The situation is especially difficult in Goerke’s state, Georgia, which rushed this spring to reopen tattoo parlors, hair salons, movie theaters and restaurants. Even as the state had the country’s highest rate of new cases, Georgia Gov. Brian Kemp (R) pursued a weeks-long lawsuit to stop Atlanta from requiring masks and only dropped the case last month.
Desperate for help, Goerke sent a letter to the governor two weeks ago. “I am Denise’s spouse, caregiver, and advocate,” he wrote. “I believe the state of Georgia can help my family, and others like mine.” He pleaded for rapid testing in nursing homes. He proposed convening a task force and offered suggestions. He begged the governor to rescind his emergency rules putting facilities on lockdown.
As long as they remain in place, there is only one way Goerke will be able to hold his wife. The rules include one exception for families to enter nursing homes — deathbed visits.
‘I’ll be back’
As Goerke and the rest of Denise’s family wrapped up their visit at her door, they talked about what they’ve already lost.
Goerke recalled the last time he had heard Denise laugh. It was four months ago during a FaceTime call just after the nursing home had given Denise a haircut.
“I told her how good she looked, and she smiled and gave me a little laugh,” he said, grinning at the memory.
Later, in private, he would explain just how much that laugh had meant to him.
“It’s like you’re a ship stuck in the fog, and suddenly you see the lighthouse. It’s golden. It’s the world. It’s the only thing I hope for when I visit,” he said. “It’s like there’s my Denise, and for a moment, we’re back home together.”
There would be no laugh that Saturday at the doorway. The startled “hi” murmured earlier by Denise turned out to be her only response.
When it came time to leave, Goerke chose his words carefully. Goodbyes were the one occasion, since the pandemic began, when Denise’s dementia now worked in their favor.
Instead of goodbye, he gently told her, “I gotta go run some errands. I’ll be back.”
For better or worse, Goerke said, his wife no longer remembered him well enough to miss him.

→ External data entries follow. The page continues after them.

Lemma recent_window_whole (df : IndicatorFrame) (n : Z) :
  (Z.of_nat (length df) <= n)%Z -> recent_window df n = df.
Proof.
  intros Hn.
  destruct df as [|r df].
  { apply length_zero_iff_nil. rewrite recent_window_length_any.
    destruct (n <? 0)%Z; reflexivity. }
  unfold recent_window, tail.
  set (len := length (r :: df)) in *.
  assert (Hpos : (1 <= Z.of_nat len)%Z) by (unfold len; simpl length; lia).
  destruct (Z.ltb_spec (Z.of_nat len) n).
  - destruct (Z.eqb_spec (Z.of_nat len) 0); [lia|].
    destruct (Z.ltb_spec 0 (Z.of_nat len)); [|lia].
    now replace (len - Z.to_nat (Z.of_nat len))%nat with 0%nat by lia.
  - destruct (Z.eqb_spec n 0); [lia|].
    destruct (Z.ltb_spec 0 n); [|lia].
    now replace (len - Z.to_nat n)%nat with 0%nat by lia.
Qed.

(** X12.  A lookback longer than the frame is cut to the frame: the window is
    the whole frame and the result is the one for [len(df)]. *)
Theorem lookback_saturates (df : IndicatorFrame) (lookback_period : Z) :
  (Z.of_nat (length df) <= lookback_period)%Z ->
  recent_window df lookback_period = df /\
  calculate_probability df lookback_period
  = calculate_probability df (Z.of_nat (length df)).
Proof.
  intros Hl. split; [now apply recent_window_whole|].
  unfold calculate_probability. rewrite (recent_window_whole df _ Hl).
  rewrite (recent_window_whole df (Z.of_nat (length df))) by lia. reflexivity.
Qed.

Lemma lookback_saturates_witness :
  recent_window sample_frame 20 = sample_frame /\
  calculate_probability sample_frame 20
  = calculate_probability sample_frame (Z.of_nat (length sample_frame)).
Proof.
  apply lookback_saturates. simpl. lia.
Defined.

(** ** Weights and bounds *)

(** X14.  The volume weight is a number between 0.5 and 2, all five
    indicators contribute a weighted score, the total weight is that volume
    weight up to rounding (within [tolerance]), and so the guard
    [total_weight > 0] always holds: the fallback [final_score = 50] is
    never taken. *)
Theorem total_weight_is_positive (df : IndicatorFrame) (lookback_period : Z)
  (signals : Signals) :
  signals_of (recent_window df lookback_period) = Some signals ->
  exists vw ws total,
    np_mean (volume_weights_of (recent_window df lookback_period)) = Fin vw /\
    0.5 <= vw <= 2 /\
    weighted_totals signals
      (volume_weights_of (recent_window df lookback_period))
    = (ws, total) /\
    length ws = 5%nat /\ close_to total vw /\
    fgt total (Fin 0) = true.
Proof.
  intros Hs. set (w := recent_window df lookback_period) in *.
  assert (Hne : w <> []).
  { intros E. rewrite E, signals_of_nil in Hs. discriminate. }
  destruct (signals_of_shape _ _ Hs) as (a & b & c & d & e & -> & _).
  destruct (volume_weight_range w Hne) as [vw [Hv Hrange]].
  pose proof (volume_weights_length w Hne) as Hlen.
  exists vw. unfold weighted_totals, five_signals, indicator_weights, weigh.
  cbn [fold_left lookup String.eqb Ascii.eqb Bool.eqb fst snd app].
  destruct (Nat.ltb_spec 0 (length (volume_weights_of w))); [|lia].
  rewrite Hv. cbn [fmul fadd].
  do 2 eexists. split; [reflexivity|]. split; [exact Hrange|].
  split; [reflexivity|]. split; [reflexivity|].
  assert (Ht : 0 + 0.25 * vw + 0.25 * vw + 0.15 * vw + 0.20 * vw + 0.15 * vw
               == vw) by lra.
  split.
  - eexists. split; [reflexivity|]. unfold tolerance. split; lra.
  - unfold fgt, flt.
    match goal with |- context [0 ?= ?t] => destruct (Qcompare_spec 0 t) end;
      try reflexivity; lra.
Qed.

Lemma total_weight_is_positive_witness :
  exists vw ws total,
    np_mean (volume_weights_of (recent_window sample_frame 20)) = Fin vw /\
    0.5 <= vw <= 2 /\
    weighted_totals (five_signals 45 60 25 50 30)
      (volume_weights_of (recent_window sample_frame 20))
    = (ws, total) /\
    length ws = 5%nat /\ close_to total vw /\
    fgt total (Fin 0) = true.
Proof.
  apply (total_weight_is_positive sample_frame 20). reflexivity.
Defined.

Lemma rsi_signal_range x : (20 <= rsi_signal x <= 80)%Z.
Proof.
  unfold rsi_signal.
  repeat match goal with |- context [if ?c then _ else _] => destruct c end;
    lia.
Qed.

Lemma macd_signal_range a b c d : (25 <= macd_signal a b c d <= 75)%Z.
Proof.
  unfold macd_signal.
  repeat match goal with |- context [if ?c then _ else _] => destruct c end;
    lia.
Qed.

Lemma stoch_signal_range k d : (25 <= stoch_signal k d <= 75)%Z.
Proof.
  unfold stoch_signal.
  repeat match goal with |- context [if ?c then _ else _] => destruct c end;
    lia.
Qed.

Lemma ma_signal_range p a b : (30 <= ma_signal p a b <= 70)%Z.
Proof.
  unfold ma_signal.
  repeat match goal with |- context [if ?c then _ else _] => destruct c end;
    lia.
Qed.

Lemma obv_signal_range a b : (30 <= obv_signal a b <= 70)%Z.
Proof.
  unfold obv_signal.
  repeat match goal with |- context [if ?c then _ else _] => destruct c end;
    lia.
Qed.

Lemma signals_of_ranges (recent_df : IndicatorFrame) (s : Signals) :
  signals_of recent_df = Some s ->
  exists a b c d e,
    s = five_signals a b c d e /\
    (20 <= a <= 80)%Z /\ (25 <= b <= 75)%Z /\ (25 <= c <= 75)%Z /\
    (30 <= d <= 70)%Z /\ (30 <= e <= 70)%Z.
Proof.
  unfold signals_of. intros H.
  do 11 step_bind H. inversion H; subst s; clear H.
  do 5 eexists. split; [reflexivity|].
  repeat split; try apply rsi_signal_range; try apply macd_signal_range;
    try apply stoch_signal_range; try apply ma_signal_range;
    (destruct (1 <? length recent_df)%nat;
     [repeat step_bind E9; inversion E9; apply obv_signal_range
     |inversion E9; lia]).
Qed.

Lemma inject_Z_bounds (lo hi z : Z) :
  (lo <= z <= hi)%Z -> inject_Z lo <= inject_Z z <= inject_Z hi.
Proof. intros [H1 H2]. split; rewrite <- Zle_Qle; assumption. Qed.

(** X15.  The range of the probabilities.  The RSI sub-score lies in
    [20,80], the MACD and Stochastic sub-scores in [25,75], the MA and OBV
    sub-scores in [30,70]; so no frame can push [up_probability] or
    [down_probability] outside [25.5, 74.5], up to rounding (within
    [tolerance]).  Both ends are reached: a frame with every indicator at
    its most bullish scores 74.5, its mirror image 25.5. *)
Theorem probability_between_25_5_and_74_5 (df : IndicatorFrame)
  (lookback_period : Z) :
  df <> [] -> (1 <= lookback_period)%Z ->
  (exists up down a b c d e,
     calculate_probability df lookback_period
     = Some (Fin up, Fin down, five_signals a b c d e) /\
     (20 <= a <= 80)%Z /\ (25 <= b <= 75)%Z /\ (25 <= c <= 75)%Z /\
     (30 <= d <= 70)%Z /\ (30 <= e <= 70)%Z /\
     25.5 - tolerance <= up <= 74.5 + tolerance /\
     25.5 - tolerance <= down <= 74.5 + tolerance) /\
  (exists up down,
     calculate_probability bullish_frame 20
     = Some (Fin up, Fin down, five_signals 80 75 75 70 70) /\
     up == 74.5 /\ down == 25.5) /\
  (exists up down,
     calculate_probability bearish_frame 20
     = Some (Fin up, Fin down, five_signals 20 25 25 30 30) /\
     up == 25.5 /\ down == 74.5).
Proof.
  intros Hne Hl.
  assert (Hgen : forall f s,
             signals_of (recent_window f lookback_period) = Some s ->
             exists a b c d e up,
               s = five_signals a b c d e /\
               (20 <= a <= 80)%Z /\ (25 <= b <= 75)%Z /\ (25 <= c <= 75)%Z /\
               (30 <= d <= 70)%Z /\ (30 <= e <= 70)%Z /\
               calculate_probability f lookback_period
               = Some (Fin up, Fin (100 + - up), s) /\
               up == inject_Z a * 0.25 + inject_Z b * 0.25
                     + inject_Z c * 0.15 + inject_Z d * 0.20
                     + inject_Z e * 0.15).
  { intros f s Hs.
    destruct (signals_of_ranges _ _ Hs)
      as (a & b & c & d & e & Hshape & Ha & Hb & Hc & Hd & He).
    destruct (scorer_run _ _ Hs)
      as (a' & b' & c' & d' & e' & q & Hshape' & _ & _ & _ & _ & _ & Hq & Hval).
    rewrite Hshape in Hshape'. inversion Hshape'; subst a' b' c' d' e'.
    exists a, b, c, d, e, q.
    split; [exact Hshape|]. split; [exact Ha|]. split; [exact Hb|].
    split; [exact Hc|]. split; [exact Hd|]. split; [exact He|].
    split; [|exact Hval].
    { unfold calculate_probability. rewrite Hs. simpl bind. rewrite Hq.
      assert (20 <= inject_Z a <= 80) by exact (inject_Z_bounds 20 80 a Ha).
      assert (25 <= inject_Z b <= 75) by exact (inject_Z_bounds 25 75 b Hb).
      assert (25 <= inject_Z c <= 75) by exact (inject_Z_bounds 25 75 c Hc).
      assert (30 <= inject_Z d <= 70) by exact (inject_Z_bounds 30 70 d Hd).
      assert (30 <= inject_Z e <= 70) by exact (inject_Z_bounds 30 70 e He).
      rewrite clamp_inside by lra. reflexivity. } }
  split; [|split].
  - destruct (signals_of_Some _ (recent_window_nonempty df lookback_period Hne Hl))
      as [s Hs].
    destruct (Hgen df s Hs)
      as (a & b & c & d & e & up & -> & Ha & Hb & Hc & Hd & He & Hcalc & Hup).
    exists up, (100 + - up), a, b, c, d, e.
    split; [exact Hcalc|].
    split; [exact Ha|]. split; [exact Hb|]. split; [exact Hc|].
    split; [exact Hd|]. split; [exact He|].
    assert (20 <= inject_Z a <= 80) by exact (inject_Z_bounds 20 80 a Ha).
    assert (25 <= inject_Z b <= 75) by exact (inject_Z_bounds 25 75 b Hb).
    assert (25 <= inject_Z c <= 75) by exact (inject_Z_bounds 25 75 c Hc).
    assert (30 <= inject_Z d <= 70) by exact (inject_Z_bounds 30 70 d Hd).
    assert (30 <= inject_Z e <= 70) by exact (inject_Z_bounds 30 70 e He).
    unfold tolerance. split; [split; lra|split; lra].
  - destruct (calculate_probability bullish_frame 20) as [[[u d] s]|] eqn:E;
      vm_compute in E; [|discriminate E].
    inversion E; subst. do 2 eexists. split; [reflexivity|].
    split; reflexivity.
  - destruct (calculate_probability bearish_frame 20) as [[[u d] s]|] eqn:E;
      vm_compute in E; [|discriminate E].
    inversion E; subst. do 2 eexists. split; [reflexivity|].
    split; reflexivity.
Qed.

Lemma probability_between_25_5_and_74_5_witness :
  (exists up down a b c d e,
     calculate_probability sample_frame 20
     = Some (Fin up, Fin down, five_signals a b c d e) /\
     (20 <= a <= 80)%Z /\ (25 <= b <= 75)%Z /\ (25 <= c <= 75)%Z /\
     (30 <= d <= 70)%Z /\ (30 <= e <= 70)%Z /\
     25.5 - tolerance <= up <= 74.5 + tolerance /\
     25.5 - tolerance <= down <= 74.5 + tolerance) /\
  (exists up down,
     calculate_probability bullish_frame 20
     = Some (Fin up, Fin down, five_signals 80 75 75 70 70) /\
     up == 74.5 /\ down == 25.5) /\
  (exists up down,
     calculate_probability bearish_frame 20
     = Some (Fin up, Fin down, five_signals 20 25 25 30 30) /\
     up == 25.5 /\ down == 74.5).
Proof.
  apply probability_between_25_5_and_74_5; [discriminate|lia].
Defined.

(** ** The OBV trend and the reach of the lookback *)

Lemma obv_signal_self_trend (x p : float64) :
  obv_signal (fsub x x) (fsub p p) = 55%Z.
Proof.
  assert (H : forall y, fgt (fsub y y) (Fin 0) = false /\
                        flt (fsub y y) (Fin 0) = false).
  { intros [| | |q]; simpl; try (split; reflexivity).
    unfold fgt, flt.
    destruct (Qcompare_spec 0 (q + - q)), (Qcompare_spec (q + - q) 0);
      try lra; split; reflexivity. }
  unfold obv_signal. destruct (H x) as [-> ->]. reflexivity.
Qed.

The Washington Post gathered historical data on select causes of death by state between 2014 and early 2020, published by the National Center for Health Statistics (NCHS), and used a model previously developed by a research team led by the Yale School of Public Health to estimate the number of deaths that would normally be expected each week from March 1 to Aug. 16 The estimate takes into account seasonal variations as well as year-to-year variations in mortality levels but did not adjust for the flu. The mortality data are collected from state health departments, which report deaths at different rates. It usually takes about three weeks for death data to stabilize, but even then, they are still not complete. As a result, it is expected that the numbers of deaths in the period The Post analyzed will increase as states continue reporting additional data to the NCHS. Details on the team’s statistical approach can be found on GitHub. The Post has published the data and methodology on GitHub.